歯の浮きそうな言葉をサラリと言ってのける加持。

 

「な、な、な、何バカな事言ってんのアンタ!」

顔を真っ赤にしながら声を上げるミサト。

「ホントの事を言ったまでだけどな」

加持はミサト見て微笑ながら話す。

「このバカ!」

そっぽを向くミサト。

 

ミサトを愛しそうに見つめた加持は口を開く。

「じゃ、俺行くわ。アスカを見つけたら連絡するから」

そう言いながら加持は、その場を去った。

 

加持の去った後、ミサトは誰にも聞こえない声で呟いた。

 

「………バカ」

 

 

<マナの病室>

 

シンジは静かにドアを開き中に入った。

中にはベットが一つあり、マナが静かに寝ていた。

 

(起こしちゃマズイよな…。)

そう思いながら、近くの折りたたみの椅子を静かに広げて座るシンジ。

そして、紙袋から何かを取り出した。

小さな果物ナイフと小皿、そしてリンゴだった。

 

静かにリンゴの皮を剥き始めるシンジ。

病室にはリンゴの皮を剥く音だけが聞こえる。

 

そして、一つリンゴが綺麗に剥けた。

満足そうにリンゴを見るシンジ。

 

(でも、これじゃあ食べにくいよな。

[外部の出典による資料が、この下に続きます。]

(* ===== verification/HeapBuffer.v ===== *)
(** * Heap buffers

    [src/src/cetty/buffer/HeapChannelBuffer.cpp],
    [BigEndianHeapChannelBuffer.cpp], [LittleEndianHeapChannelBuffer.cpp], and
    the heap part of [ChannelBuffers.cpp] and [HeapChannelBufferFactory.cpp].
    The two concrete classes differ in the virtual functions of their byte
    order only: [class] tells which one an object belongs to. *)

From S2P Require Import Prelude MachineInt Buffer AbstractBuffer BufferTheory.

(** ** The byte order classes over the array they wrap *)

Module BigEndianHeapChannelBuffer.

Definition getShort (arry : Array.t) (index : Z) : result Z :=
  let? b0 := Array.at_index arry index in
  let? b1 := Array.at_index arry (i32 (index + 1)) in
  Ok (i16 (Z.lor (Z.shiftl b0 8) (Z.land b1 0xFF))).

Definition getUnsignedMedium (arry : Array.t) (index : Z) : result Z :=
  let? b0 := Array.at_index arry index in
  let? b1 := Array.at_index arry (i32 (index + 1)) in
  let? b2 := Array.at_index arry (i32 (index + 2)) in
  Ok (Z.lor (Z.lor (Z.shiftl (Z.land b0 0xff) 16) (Z.shiftl (Z.land b1 0xff) 8))
            (Z.shiftl (Z.land b2 0xff) 0)).

Definition getInt (arry : Array.t) (index : Z) : result Z :=
  let? b0 := Array.at_index arry index in
  let? b1 := Array.at_index arry (i32 (index + 1)) in
  let? b2 := Array.at_index arry (i32 (index + 2)) in
  let? b3 := Array.at_index arry (i32 (index + 3)) in
  Ok (i32 (Z.lor (Z.lor (Z.lor (Z.shiftl (Z.land b0 0xff) 24) (Z.shiftl (Z.land b1 0xff) 16))
                        (Z.shiftl (Z.land b2 0xff) 8))
                 (Z.shiftl (Z.land b3 0xff) 0))).

Definition getLong (arry : Array.t) (index : Z) : result Z :=
  let? b0 := Array.at_index arry index in
  let? b1 := Array.at_index arry (i32 (index + 1)) in
  let? b2 := Array.at_index arry (i32 (index + 2)) in
  let? b3 := Array.at_index arry (i32 (index + 3)) in
  let? b4 := Array.at_index arry (i32 (index + 4)) in
  let? b5 := Array.at_index arry (i32 (index + 5)) in
  let? b6 := Array.at_index arry (i32 (index + 6)) in
  let? b7 := Array.at_index arry (i32 (index + 7)) in
  Ok (i64
    (Z.lor (Z.lor (Z.lor (Z.lor (Z.lor (Z.lor (Z.lor
      (Z.shiftl (Z.land b0 0xff) 56) (Z.shiftl (Z.land b1 0xff) 48))
      (Z.shiftl (Z.land b2 0xff) 40)) (Z.shiftl (Z.land b3 0xff) 32))
      (Z.shiftl (Z.land b4 0xff) 24)) (Z.shiftl (Z.land b5 0xff) 16))
      (Z.shiftl (Z.land b6 0xff) 8)) (Z.shiftl (Z.land b7 0xff) 0))).

Definition setShort (index value : Z) : M Array.t unit :=
  Array.set_index index (Z.shiftr value 8) ;!
  Array.set_index (i32 (index + 1)) (Z.shiftr value 0).

Definition setMedium (index value : Z) : M Array.t unit :=
  Array.set_index index (Z.shiftr value 16) ;!
  Array.set_index (i32 (index + 1)) (Z.shiftr value 8) ;!
  Array.set_index (i32 (index + 2)) (Z.shiftr value 0).

Definition setInt (index value : Z) : M Array.t unit :=
  Array.set_index index (Z.shiftr value 24) ;!
  Array.set_index (i32 (index + 1)) (Z.shiftr value 16) ;!
  Array.set_index (i32 (index + 2)) (Z.shiftr value 8) ;!
  Array.set_index (i32 (index + 3)) (Z.shiftr value 0).

Definition setLong (index value : Z) : M Array.t unit :=
  Array.set_index index (Z.shiftr value 56) ;!
  Array.set_index (i32 (index + 1)) (Z.shiftr value 48) ;!
  Array.set_index (i32 (index + 2)) (Z.shiftr value 40) ;!
  Array.set_index (i32 (index + 3)) (Z.shiftr value 32) ;!
  Array.set_index (i32 (index + 4)) (Z.shiftr value 24) ;!
  Array.set_index (i32 (index + 5)) (Z.shiftr value 16) ;!
  Array.set_index (i32 (index + 6)) (Z.shiftr value 8) ;!
  Array.set_index (i32 (index + 7)) (Z.shiftr value 0).

End BigEndianHeapChannelBuffer.

Module LittleEndianHeapChannelBuffer.

Definition getShort (arry : Array.t) (index : Z) : result Z :=
  let? b0 := Array.at_index arry index in
  let? b1 := Array.at_index arry (i32 (index + 1)) in
  Ok (i16 (Z.lor (Z.land b0 0xFF) (Z.shiftl b1 8))).

Definition getUnsignedMedium (arry : Array.t) (index : Z) : result Z :=
  let? b0 := Array.at_index arry index in
  let? b1 := Array.at_index arry (i32 (index + 1)) in
  let? b2 := Array.at_index arry (i32 (index + 2)) in
  Ok (Z.lor (Z.lor (Z.shiftl (Z.land b0 0xff) 0) (Z.shiftl (Z.land b1 0xff) 8))
            (Z.shiftl (Z.land b2 0xff) 16)).

Definition getInt (arry : Array.t) (index : Z) : result Z :=
  let? b0 := Array.at_index arry index in
  let? b1 := Array.at_index arry (i32 (index + 1)) in
  let? b2 := Array.at_index arry (i32 (index + 2)) in
  let? b3 := Array.at_index arry (i32 (index + 3)) in
  Ok (i32 (Z.lor (Z.lor (Z.lor (Z.shiftl (Z.land b0 0xff) 0) (Z.shiftl (Z.land b1 0xff) 8))
                        (Z.shiftl (Z.land b2 0xff) 16))
                 (Z.shiftl (Z.land b3 0xff) 24))).

Definition getLong (arry : Array.t) (index : Z) : result Z :=
  let? b0 := Array.at_index arry index in
  let? b1 := Array.at_index arry (i32 (index + 1)) in
  let? b2 := Array.at_index arry (i32 (index + 2)) in
  let? b3 := Array.at_index arry (i32 (index + 3)) in
  let? b4 := Array.at_index arry (i32 (index + 4)) in
  let? b5 := Array.at_index arry (i32 (index + 5)) in
  let? b6 := Array.at_index arry (i32 (index + 6)) in
  let? b7 := Array.at_index arry (i32 (index + 7)) in
  Ok (i64
    (Z.lor (Z.lor (Z.lor (Z.lor (Z.lor (Z.lor (Z.lor
      (Z.shiftl (Z.land b0 0xff) 0) (Z.shiftl (Z.land b1 0xff) 8))
      (Z.shiftl (Z.land b2 0xff) 16)) (Z.shiftl (Z.land b3 0xff) 24))
      (Z.shiftl (Z.land b4 0xff) 32)) (Z.shiftl (Z.land b5 0xff) 40))
      (Z.shiftl (Z.land b6 0xff) 48)) (Z.shiftl (Z.land b7 0xff) 56))).

Definition setShort (index value : Z) : M Array.t unit :=
  Array.set_index index (Z.shiftr value 0) ;!
  Array.set_index (i32 (index + 1)) (Z.shiftr value 8).

Definition setMedium (index value : Z) : M Array.t unit :=
  Array.set_index index (Z.shiftr value 0) ;!
  Array.set_index (i32 (index + 1)) (Z.shiftr value 8) ;!
  Array.set_index (i32 (index + 2)) (Z.shiftr value 16).

Definition setInt (index value : Z) : M Array.t unit :=
  Array.set_index index (Z.shiftr value 0) ;!
  Array.set_index (i32 (index + 1)) (Z.shiftr value 8) ;!
  Array.set_index (i32 (index + 2)) (Z.shiftr value 16) ;!
  Array.set_index (i32 (index + 3)) (Z.shiftr value 24).

Definition setLong (index value : Z) : M Array.t unit :=
  Array.set_index index (Z.shiftr value 0) ;!
  Array.set_index (i32 (index + 1)) (Z.shiftr value 8) ;!
  Array.set_index (i32 (index + 2)) (Z.shiftr value 16) ;!
  Array.set_index (i32 (index + 3)) (Z.shiftr value 24) ;!
  Array.set_index (i32 (index + 4)) (Z.shiftr value 32) ;!
  Array.set_index (i32 (index + 5)) (Z.shiftr value 40) ;!
  Array.set_index (i32 (index + 6)) (Z.shiftr value 48) ;!
  Array.set_index (i32 (index + 7)) (Z.shiftr value 56).

End LittleEndianHeapChannelBuffer.

(** ** HeapChannelBuffer *)

Module HeapChannelBuffer.

Record t := MkHeap {
  class : ByteOrder;
  ix : Indexes;
  maintainArrayBuffer : bool;
  arry : Array.t;
}.

Definition with_ix (i : Indexes) (h : t) : t :=
  MkHeap (class h) i (maintainArrayBuffer h) (arry h).
Definition with_arry (a : Array.t) (h : t) : t :=
  MkHeap (class h) (ix h) (maintainArrayBuffer h) a.

Definition capacity (h : t) : Z := Array.length (arry h).

Definition getByte (h : t) (index : Z) : result Z := Array.at_index (arry h) index.

Definition getBytes (h : t) : Reader := fun index dst dstIndex len =>
  Array.copy dst dstIndex (arry h) index len.

(** When the destination is a heap buffer the code copies into its array,
    which is what its [setBytes] does. *)
Definition getBytesTo {D} (wr : Writer D) (h : t) (index dstIndex len : Z) : M D unit :=
  wr dstIndex (arry h) index len.

Definition setByte (index value : Z) : M t unit :=
  zoom arry with_arry (Array.set_index index value).

Definition setBytes : Writer t := fun index src srcIndex len h =>
  match Array.copy (arry h) index src srcIndex len with
  | Ok a => (Ok tt, with_arry a h)
  | Err e => (Err e, h)
  end.

(** [src.getBytes(srcIndex, this->arry, index, length)]; when the source is a
    heap buffer the code copies from its array, which is what its [getBytes]
    does. *)
Definition setBytesFrom (index : Z) (src : Reader) (srcIndex len : Z) : M t unit := fun h =>
  match src srcIndex (arry h) index len with
  | Ok a => (Ok tt, with_arry a h)
  | Err e => (Err e, h)
  end.

(** The virtual functions of the byte order. *)
Definition dispatch {A} (big little : A) (h : t) : A :=
  match class h with
  | BYTE_ORDER_BIG => big
  | BYTE_ORDER_LITTLE => little
  end.

Definition dispatchM {A} (big little : M Array.t A) : M t A := fun h =>
  zoom arry with_arry (dispatch big little h) h.

#[global] Instance HeapRaw : RawBuffer t := {|
  Buffer.order := class;
  Buffer.capacity := capacity;
  Buffer.indexes := ix;
  Buffer.put_indexes := with_ix;
  Buffer.getByte := getByte;
  Buffer.getShort h i := dispatch BigEndianHeapChannelBuffer.getShort
    LittleEndianHeapChannelBuffer.getShort h (arry h) i;
  Buffer.getUnsignedMedium h i := dispatch BigEndianHeapChannelBuffer.getUnsignedMedium
    LittleEndianHeapChannelBuffer.getUnsignedMedium h (arry h) i;
  Buffer.getInt h i := dispatch BigEndianHeapChannelBuffer.getInt
    LittleEndianHeapChannelBuffer.getInt h (arry h) i;
  Buffer.getLong h i := dispatch BigEndianHeapChannelBuffer.getLong
    LittleEndianHeapChannelBuffer.getLong h (arry h) i;
  Buffer.getBytes := getBytes;
  Buffer.getBytesTo D := getBytesTo;
  Buffer.setByte := setByte;
  Buffer.setShort i v := dispatchM (BigEndianHeapChannelBuffer.setShort i v)
    (LittleEndianHeapChannelBuffer.setShort i v);
  Buffer.setMedium i v := dispatchM (BigEndianHeapChannelBuffer.setMedium i v)
    (LittleEndianHeapChannelBuffer.setMedium i v);
  Buffer.setInt i v := dispatchM (BigEndianHeapChannelBuffer.setInt i v)
    (LittleEndianHeapChannelBuffer.setInt i v);
  Buffer.setLong i v := dispatchM (BigEndianHeapChannelBuffer.setLong i v)
    (LittleEndianHeapChannelBuffer.setLong i v);
  Buffer.setBytes := setBytes;
  Buffer.setBytesFrom := setBytesFrom;
|}.

#[global] Instance HeapWrite : WriteBuffer t := abstractWriteBuffer t.

(** [offsetWriterIndex], overridden to use the array length. *)
Definition offsetWriterIndex (offset : Z) : M t unit :=
  let! h := gets id in
  let newWriterIdx := i32 (AbstractChannelBuffer.writerIndex h + offset) in
  throw_if ((newWriterIdx <? AbstractChannelBuffer.readerIndex h)
            || (newWriterIdx >? Array.length (arry h))) RangeException ;!
  AbstractChannelBuffer.upd (with_writerIdx newWriterIdx).

(** The array views of the buffer: the offset and the length of the region. *)
Definition readableBytesArray (h : t) : result (Z * Z) :=
  let? p := Array.data_at (arry h) (readerIdx (ix h)) in
  Ok (p, i32 (writerIdx (ix h) - readerIdx (ix h))).

Definition writableBytesArray (h : t) : result (Z * Z) :=
  let? p := Array.data_at (arry h) (writerIdx (ix h)) in
  Ok (p, i32 (Array.length (arry h) - readerIdx (ix h))).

)

そして、リンゴを一口サイズに切り始める。

切れたリンゴを小皿に入れていく。

 

リンゴを切る音が病室の中で静かに流れる。

とても、綺麗で静かな音が。

小皿にリンゴを入れる音は優しい音を立てる。

たくさんの優しさの詰まった音を。

 

 

そして、一つのリンゴを切り終わったときにドアが開いた。

誰かとドアを見るシンジ。

 

ドアの向こうにいたのはアスカだった。

 

 

 

<青葉のマンション>

 

青葉は一人パソコンに向かっていた。

カタカタとキーボードを打つ音が部屋に響く。

 

「ダメだ、ここも拒否される」

そう言ってキーボードを打つ手を止める青葉。

そして、何かしらのメモを取り出す。

(連絡を取ってみるか……。)

メモ用紙には`伊吹´と書かれた電話番号が書かれていた。

 

そこへガチャリと玄関のドアの開く音が聞こえてくる。

玄関に笑顔で向かう青葉。

 

玄関にはレイがいた。

笑顔で話しかける青葉。

「おかえり、今日は外食にしようか?」

「外食……」

呟くレイ。

「何か御希望のメニューはございますか?レイちゃん」

レイを笑わせようと、おどけてみせる青葉。

「ラーメン……」

表情を変えずに答えるレイ。

「ラーメン…でいいの?もうチョット高くても大丈夫だけど。給料出たし」

 

少し黙った後レイが口を開く。

「………中華ソバ」

 

「ウッ………OK…」

(あまり変わってないような気がするが……あえて言うのは止めよう。)

青葉は難しく考えるのは止めて、中華ソバを食べに行くことに決めた。

 

 

<ネルフ司令室>

 

冬月がゲンドウと電話をしている。

 

「碇、そっちの具合はどうだ?」

-相変わらずだ、シナリオの件を催促された-

「なるほど、老人たちは気づいているのか?」

-ああ、気づいている口ぶりだった-

「マズイな…」

-心配いらん、老人たちには手出しが出来んよ-

「使徒が存在する限りか」

-そういうことだ-

 

少しの間、沈黙する二人。

 

-話は変わるが、彼の件は上手くいったようだな-

「ああ、アレを見せたら協力せざるえまい。多少なりとも事情も説明したがな」

-過去か…… -

「…未来のための過去だ」

-そうだったな-

 

しばらくして、電話切る冬月。

 

そして冬月は自嘲し呟く。

「フッ、ガラにもない…未来などと」

 

 

 

<マナの病室>

 

アスカを見るシンジ。

アスカはシンジの顔を確認すると露骨に嫌そうな顔をした。

 

そして、アスカが口を開く。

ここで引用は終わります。